Partway through "Dawn of the Dead," as the characters idly waste time in the mall holed up from the zombie menace outside, comedic lounge singer Richard Cheese's rendition of the 2000 nu-metal hit "Down with the Sickness," originally by the band Disturbed, serenades the audience. It's a silly, jaunty moment in an otherwise intense movie. According to an interview in the latest issue of Total Film Magazine, Snyder butted heads with the studios over the Richard Cheese version.

Open up your hate and let it flow into me

For those who weren't paying attention to novelty music in the late '90s and early '00s, Richard Cheese & Lounge Against the Machine (actually Mark Jonathan Davis) was a snarky comedy band, born in the shadow of the swing and only-somewhat-kitschy lounge revivals that crept into the pop culture periphery at the time. This was a time when bands like Big Bad Voodoo Daddy received a great deal of mainstream radio airplay, and Capitol Records could market an 18-volume set of Ultra-Lounge CDs. 

Richard Cheese covered pop hits of the day but in the style of a boozy Vegas lounge singer. He shared a shtick with Toby Huss, who sometimes performed similarly as lounge lizard Rudy Casoni, notably in a series of 1994 MTV promos. The clash of Disturbed's ultra-angry music with Richard Cheese's lounge vocals was perfect for the scene, as Snyder saw it. It seems, however, that Universal wanted the filmmaker to use the original version. A compromise needed to be struck. Snyder said:

"[I]n the middle of the movie [...] we use the Richard Cheese version of 'Down with the Sickness.' The studio really wanted me to use the Disturbed version. 'Why the Richard Cheese version?' They couldn't understand. I had a take on the music for 'Dawn of the Dead.' Immediately, when I got the script, I was thinking about all these different songs. 'People Who Died.' I really love that [opening chords of 'People Who Died'] DANG! DANG! DANG, DANG, DANG! I thought that it was cool as a way to end the movie because it's so dark. It's a bleak ending, in a cool way."

Richard Cheese also sang "Viva Las Vegas" on the soundtrack to Snyder's 2021 film "Army of the Dead." 

Snyder's whims

Later in the Total Film interview, Snyder noted why he's willing to fight for his own peculiar aesthetics. Snyder seems to see himself as an auteur who happens to work in broadly commercial movies. As such, he is willing to fight for whatever "quirk" or visions he may have to set his movies apart. Some of the man's weirdly passionate fans have even gone so far as to call him thoughtful. More than anything, Snyder's "visions" leave him arguing with studio heads a lot, insisting that his decisions be respected and not altered. 

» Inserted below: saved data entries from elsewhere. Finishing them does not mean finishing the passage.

Lemma calc_change_covers m d s uva v tm hole slot gfn :
  range_wf d -> range_wf s -> mp_start_gfn m = ms_base_gfn d -> mp_npages m = ms_npages d ->
  covers s gfn = true -> covers d gfn = true ->
  v = false \/ slot_line s <> slot_line d ->
  note_covers gfn (None,
    Some (mapping_calc_change m s uva v tm (mapping_is_changed d s v tm) hole slot).2).
Proof.
  intros Hd Hs Hms Hmn Hcs Hcd Hv. apply covers_iff in Hcs, Hcd.
  destruct (range_bounds d Hd) as (? & ? & ? & ? & ?).
  destruct (range_bounds s Hs) as (? & ? & ? & ? & ?).
  assert (Hch : mapping_is_changed d s v tm = true).
  { unfold mapping_is_changed. rewrite !slot_end_val by done.
    rewrite !(proj2 (Z.ltb_lt _ _)) by lia.
    destruct tm; cbn; rewrite andb_true_r.
    all: destruct Hv as [->|Hne]; [done|]; destruct v; [|done]; cbn; rewrite orb_false_r;
      apply negb_true_iff, not_true_is_false; intros Ht;
      apply memslot_is_same_type_spec in Ht; congruence || done. }
  rewrite Hch. unfold mapping_calc_change. cbn [snd]. unfold note_covers. cbn [snd].
  unfold s_end in *. destruct tm.
  - unfold mapping_intersect. cbn [mp_callback mp_start_gfn mp_npages].
    rewrite Hms, Hmn, !(u64_small (_ + _)) by lia. rewrite u64_small by lia.
    split; [destruct v; auto|lia].
  - cbn. split; [destruct v; auto|lia].
Qed.

(** The slot of a note is part of a slot of the snapshot. *)
Lemma calc_change_bounded m d s uva v tm hole slot :
  range_wf d -> range_wf s -> mp_start_gfn m = ms_base_gfn d -> mp_npages m = ms_npages d ->
  forall h, note_bounded
    (h, Some (mapping_calc_change m s uva v tm (mapping_is_changed d s v tm) hole slot).2).
Proof.
  intros Hd Hs Hms Hmn h. unfold note_bounded, mapping_calc_change. cbn [snd].
  destruct (range_bounds d Hd) as (? & ? & ? & ? & ?).
  destruct (range_bounds s Hs) as (? & ? & ? & ? & ?).
  destruct (mapping_is_changed d s v tm) eqn:Hch; [intros _|intros [[=]|[=]]].
  unfold mapping_is_changed in Hch. rewrite !slot_end_val in Hch by done.
  apply andb_prop in Hch as [_ Hch]. unfold mapping_bounded, GFN_MAX, s_end in *. destruct tm.
  - cbn [andb negb] in Hch. rewrite orb_false_r in Hch. bool_hyps.
    unfold mapping_intersect. cbn [mp_start_gfn mp_npages].
    rewrite Hms, Hmn, !(u64_small (_ + _)) by lia. rewrite u64_small by lia. lia.
  - cbn. lia.
Qed.

Lemma loop_notes_bounded m d v begin end_ uva snap : forall hole slot,
  range_wf d -> mp_start_gfn m = ms_base_gfn d -> mp_npages m = ms_npages d ->
  Forall range_wf snap -> Forall note_bounded (loop_notes m d v begin end_ uva hole slot snap).1.
Proof.
  induction snap as [|x snap IH]; intros hole slot Hd Hms Hmn Hs; [constructor|].
  apply Forall_cons in Hs as [Hx Hs]. cbn. constructor; [|by apply IH].
  by apply (calc_change_bounded m d x _ _ _ hole slot).
Qed.

Lemma broadcast_notes_bounded m d uva snap :
  range_wf d -> mp_start_gfn m = ms_base_gfn d -> mp_npages m = ms_npages d ->
  Forall range_wf snap -> Forall note_bounded (broadcast_notes m d uva snap).
Proof.
  intros Hd Hms Hmn Hs. unfold broadcast_notes. destruct snap as [|f rest]; [by repeat constructor|].
  cbv zeta. apply Forall_app. split; [by apply loop_notes_bounded|].
  unfold tail_note. case_match; [|constructor]. case_match; by repeat constructor.
Qed.

Lemma loop_notes_cover m d v begin end_ uva gfn s snap : forall hole slot,
  range_wf d -> mp_start_gfn m = ms_base_gfn d -> mp_npages m = ms_npages d ->
  s ∈ snap -> range_wf s -> covers s gfn = true -> covers d gfn = true ->
  v = false \/ slot_line s <> slot_line d ->
  noted gfn (loop_notes m d v begin end_ uva hole slot snap).1.
Proof.
  induction snap as [|x snap IH]; intros hole slot Hd Hms Hmn Hin Hs Hcs Hcd Hv.
  { by apply not_elem_of_nil in Hin. }
  cbn. apply elem_of_cons in Hin as [<-|Hin].
  - constructor 1. by apply (calc_change_covers m d s _ _ _ hole slot).
  - constructor 2. by apply IH.
Qed.

Lemma lookup_elem l gfn ln :
  slot_lookup l gfn = Some ln -> exists s, s ∈ l /\ covers s gfn = true /\ slot_line s = ln.
Proof.
  induction l as [|x l IH]; [done|]. cbn. destruct (covers x gfn) eqn:Hc.
  - intros [= <-]. exists x. split_and!; [set_solver|done|done].
  - intros (s & ? & ? & ?)%IH. exists s. split_and!; [set_solver|done|done].
Qed.

Lemma lookup_none_elem l gfn s :
  slot_lookup l gfn = None -> s ∈ l -> covers s gfn = false.
Proof.
  induction l as [|x l IH]; [by intros _ ?%not_elem_of_nil|]. cbn.
  destruct (covers x gfn) eqn:Hc; [done|]. intros Hl [->|Hs]%elem_of_cons; auto.
Qed.

Lemma touched_overlapping d l s gfn :
  s ∈ l -> covers s gfn = true -> covers d gfn = true -> s ∈ touched d l.
Proof.
  intros Hin Hc Hcd. apply covers_iff in Hc, Hcd. induction l as [|x l IH]; [done|]. cbn.
  apply elem_of_cons in Hin as [<-|Hin].
  - rewrite (proj2 (Z.leb_le _ _)), (proj2 (Z.ltb_lt _ _)) by lia. set_solver.
  - destruct (ms_base_gfn d <=? s_end x); [|auto]. apply elem_of_app. right.
    apply list_elem_of_filter. split; [lia|done].
Qed.

Lemma touched_in d l s : s ∈ touched d l -> s ∈ l.
Proof.
  induction l as [|x l IH]; [done|]. cbn. destruct (ms_base_gfn d <=? s_end x).
  - intros [Hx|[_ Hx]%list_elem_of_filter]%elem_of_app; [|set_solver].
    destruct (ms_base_gfn d <? s_end x); set_solver.
  - intros Hx%IH. set_solver.
Qed.

(** A frame of the range that was backed otherwise is noted. *)
Lemma broadcast_notes_cover m d uva O snap gfn ln :
  range_wf d -> mp_start_gfn m = ms_base_gfn d -> mp_npages m = ms_npages d ->
  slots_wf O -> Forall2 same_contents snap (touched d O) ->
  slot_lookup O gfn = Some ln -> covers d gfn = true ->
  memslot_is_valid (mp_new_flags m) = false \/ ln <> slot_line d ->
  noted gfn (broadcast_notes m d uva snap).
Proof.
  intros Hd Hms Hmn HwO Hsn Hlk Hcd Hv.
  destruct (lookup_elem _ _ _ Hlk) as (y & Hy & Hcy & <-).
  pose proof (touched_overlapping d O y gfn Hy Hcy Hcd) as Ht.
  apply list_elem_of_lookup in Ht as [i Hi].
  destruct (Forall2_lookup_r _ _ _ _ _ Hsn Hi) as (s & Hsi & Hc).
  apply list_elem_of_lookup_2 in Hsi.
  assert (Hry : range_wf y) by (destruct HwO as [Hr _]; rewrite Forall_forall in Hr; auto).
  destruct (same_contents_end _ _ Hc) as [Hce Hcb].
  unfold broadcast_notes. destruct snap as [|f rest]; [by apply not_elem_of_nil in Hsi|].
  cbv zeta. apply Exists_app. left. apply (loop_notes_cover m d _ _ _ _ _ s); try done.
  - by eapply same_contents_range.
  - apply covers_iff. rewrite Hce, Hcb. by apply covers_iff.
  - by rewrite (same_contents_line _ _ Hc).
Qed.
End Cover.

He noted that many recent movies are released in theaters with one cut, but then would make their way to home video as a "director's cut." He doesn't cite any specific examples, but one would do well to recall the kerfuffle over "the Snyder Cut" of "Justice League," released in two dramatically different versions in 2017 and 2021.

"Let's agree that I work in very mass-consumer genres. It's the thing that has demanded all these director's cuts, because I choose to work in genres that are traditionally very commercial, and where the committee makes a lot of decisions. The issue is, of course, that I'm not really a committee filmmaker. A lot of times I have to take the note, because the studio needs the movie to be successful, because it costs a lot of money, it's protecting a giant IP — blah, blah, blah. That's why you end up with the director's cut, because, in the end, I'm like, 'I think my original idea was better.'"

Snyder's films are hardly complex, but one cannot argue that he's not an auteur with a recognizable aesthetic. And when he wants a silly novelty song in his zombie movie, he's willing to put his foot down.